[What is required]:
Where the records hold the string "array", show the whole line it sits on.

[Task input]:
(* ===== verification/Rmap.v ===== *)
(** * Resource maps ([sys/kern/subr_rmap.c], [sys/sys/map.h])

    A resource map is an array of [(size, address)] descriptors of free
    segments, in address order, terminated by a descriptor of size zero.
    The array is modelled as it lies in memory: a list with one element per
    slot, terminator and stale slots included, and the pointers that walk it
    are list suffixes or indices. [m_limit] is the index of the pointer's
    slot. The width of the two fields is a parameter, 16 under
    COMPACT_SWAPMAP (every rp2040 kernel) and 32 otherwise; [size_t] has 32
    bits. Addresses in the theorems are units of the resource. *)
From S2P Require Import Prelude.

Record mapent := Mapent { m_size : Z; m_addr : Z }.

Record map := Map { m_map : list mapent; m_limit : nat }.

(** The terminating descriptor of a map that starts as zeroed memory. *)
Definition map_end : mapent := Mapent 0 0.

(** ** Operations *)
Section Operations.
  Context (fw : Z).

(** [for (ep = bp;; ++ep) { *ep = *++bp; if (!bp->m_size) break; }] on the
    array from [bp] on; also the [do *++ep = *++bp; while (bp->m_size)] of
    [mfree] and the [do *bp = bp[1]; while ((bp++)->m_size)] of the
    next-fit allocator when the slot is followed by a live one. *)
Fixpoint shift_left (l : list mapent) : outcome (list mapent) :=
  match l with
  | _ :: ((y :: _) as l') =>
      if m_size y =? 0 then Ok (y :: l')
      else r ← shift_left l'; Ok (y :: r)
  | _ => Fault
  end.

(** The search loop of [malloc] from [bp] on: the address, or 0, and the
    array from [bp] on afterwards. *)
Fixpoint malloc_from (size : Z) (l : list mapent) : outcome (Z * list mapent) :=
  match l with
  | [] => Fault
  | e :: l' =>
      if m_size e =? 0 then Ok (0, l)
      else if size <=? m_size e then
        let addr := m_addr e in
        let sz := trunc fw (m_size e - size) in
        if sz =? 0 then
          r ← shift_left (Mapent sz addr :: l'); Ok (addr, r)
        else Ok (addr, Mapent sz (trunc fw (m_addr e + size)) :: l')
      else
        r ← malloc_from size l'; Ok (fst r, e :: snd r)
  end.

Definition malloc (mp : map) (size : Z) : outcome (Z * map) :=
  if size =? 0 then Panic "malloc: size = 0"
  else
    r ← malloc_from size (m_map mp);
    Ok (fst r, Map (snd r) (m_limit mp)).

(** [while (bp->m_size && bp->m_addr <= addr) ++bp], as an index. *)
Fixpoint mfree_find (addr : Z) (l : list mapent) : outcome nat :=
  match l with
  | [] => Fault
  | e :: l' =>
      if negb (m_size e =? 0) && (m_addr e <=? addr)
      then i ← mfree_find addr l'; Ok (S i)
      else Ok 0%nat
  end.

(** [for (; bp->m_size; ++bp)]: how far the terminator is. *)
Fixpoint to_end (l : list mapent) : outcome nat :=
  match l with
  | [] => Fault
  | e :: l' => if m_size e =? 0 then Ok 0%nat else i ← to_end l'; Ok (S i)
  end.

(** [for (ep = bp - 1; ep >= start; *bp-- = *ep--)] with [bp] at
    [start + n]. *)
Fixpoint copy_up (start n : nat) (l : list mapent) : outcome (list mapent) :=
  match n with
  | O => Ok l
  | S n' =>
      v ← rd l (start + n');
      l' ← wr l (start + n) v;
      copy_up start n' l'
  end.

[Result of the exercise]:
    A resource map is an array of [(size, address)] descriptors of free
    The array is modelled as it lies in memory: a list with one element per
    array from [bp] on; also the [do *++ep = *++bp; while (bp->m_size)] of
    array from [bp] on afterwards. *)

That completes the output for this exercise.